Install Prerequisites#
sudo yum update -y
sudo yum install -y git protobuf-compiler java-17-amazon-corretto-headless java-17-amazon-corretto-devel
sudo yum groupinstall -y "Development Tools"
export JAVA_HOME=/usr/lib/jvm/java-17-amazon-corretto
Generate Benchmark Data#
curl --proto '=https' --tlsv1.2 -sSf https://sh.rustup.rs | sh
RUSTFLAGS='-C target-cpu=native' cargo install tpchgen-cli
tpchgen-cli -s 100 --format parquet --parts 32 --output-dir data
Rename the generated directories so that they have a .parquet suffix. For example, rename customer to
customer.parquet.
Set the TPCH_DATA environment variable. This will be referenced by the benchmarking scripts.

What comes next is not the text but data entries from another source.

(** * Image-link browser (src/App.js): normalizer, extractor and UI state

    A shallow embedding of [ensureAbsoluteUrl], [extractImageLinks] and the
    state transitions of the [App] component, over an interface for the
    browser primitives the code calls ([URL], [DOMParser], [fetch]). *)

From Stdlib Require Import String Ascii List Bool Arith ZArith Lia.
From Stdlib Require Import Numbers.DecimalString Numbers.DecimalNat.
Import ListNotations.
Open Scope string_scope.

(* ================================================================== *)
(** ** JavaScript values the code manipulates *)

(** A value reaching a [catch] clause: either an instance of [Error]
    (with its [message]) or any other thrown value. *)
Inductive thrown : Type :=
| ErrorInstance (message : string)
| NotAnError.

(** Outcome of evaluating an expression that may throw (or of awaiting a
    promise that may reject). *)
Inductive completion (A : Type) : Type :=
| Normal (a : A)
| Throw (v : thrown).
Arguments Normal {A} a.
Arguments Throw {A} v.

Definition bind {A B} (c : completion A) (k : A -> completion B)
  : completion B :=
  match c with
  | Normal a => k a
  | Throw v => Throw v
  end.

Notation "x <- c ;; k" := (bind c (fun x => k))
  (at level 61, c at next level, right associativity).

(** [try { return e } catch { return null }] as an option. *)
Definition try_or_null {A} (c : completion A) : option A :=
  match c with
  | Normal a => Some a
  | Throw _ => None
  end.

export TPCH_DATA=/home/ec2-user/data
Install Apache Spark#
export SPARK_VERSION=3.5.6
wget https://archive.apache.org/dist/spark/spark-$SPARK_VERSION/spark-$SPARK_VERSION-bin-hadoop3.tgz
tar xzf spark-$SPARK_VERSION-bin-hadoop3.tgz
sudo mv spark-$SPARK_VERSION-bin-hadoop3 /opt
export SPARK_HOME=/opt/spark-$SPARK_VERSION-bin-hadoop3/
mkdir /tmp/spark-events
Set SPARK_MASTER env var (IP address will need to be edited):
export SPARK_MASTER=spark://172.31.34.87:7077
Set SPARK_LOCAL_DIRS to point to EBS volume
sudo mkdir /mnt/tmp
sudo chmod 777 /mnt/tmp
mv $SPARK_HOME/conf/spark-env.sh.template $SPARK_HOME/conf/spark-env.sh
Add the following entry to spark-env.sh:
SPARK_LOCAL_DIRS=/mnt/tmp
Git Clone DataFusion Repositories#
git clone https://github.com/apache/datafusion-benchmarks.git
git clone https://github.com/apache/datafusion-comet.git
Build Comet
cd datafusion-comet
make release
Set COMET_JAR environment variable.
export COMET_JAR=/home/ec2-user/datafusion-comet/spark/target/comet-spark-spark3.5_2.12-$COMET_VERSION.jar
Run Benchmarks#
Use the scripts in dev/benchmarks in the Comet repository.
cd dev/benchmarks
export TPCH_QUERIES=/home/ec2-user/datafusion-benchmarks/tpch/queries/
Run Spark benchmark:
./spark-tpch.sh
Run Comet benchmark:
./comet-tpch.sh
Running Benchmarks with S3#
Copy the Parquet data to an S3 bucket.
aws s3 cp /home/ec2-user/data s3://your-bucket-name/--recursive
Update TPCH_DATA environment variable.
export TPCH_DATA=s3a://your-bucket-name
Install Hadoop jar files:
wget https://repo1.maven.org/maven2/org/apache/hadoop/hadoop-aws/3.3.4/hadoop-aws-3.3.4.jar -P $SPARK_HOME/jars
wget https://repo1.maven.org/maven2/com/amazonaws/aws-java-sdk-bundle/1.11.1026/aws-java-sdk-bundle-1.11.1026.jar -P $SPARK_HOME/jars
Add credentials to ~/.aws/credentials:
[default]
aws_access_key_id=your-access-key
aws_secret_access_key=your-secret-key
Modify the scripts to add the following configurations.
--conf spark.hadoop.fs.s3a.impl=org.apache.hadoop.fs.s3a.S3AFileSystem \
--conf spark.hadoop.fs.s3a.aws.credentials.provider=com.amazonaws.auth.DefaultAWSCredentialsProviderChain \
Now run the spark-tpch.sh and comet-tpch.sh scripts.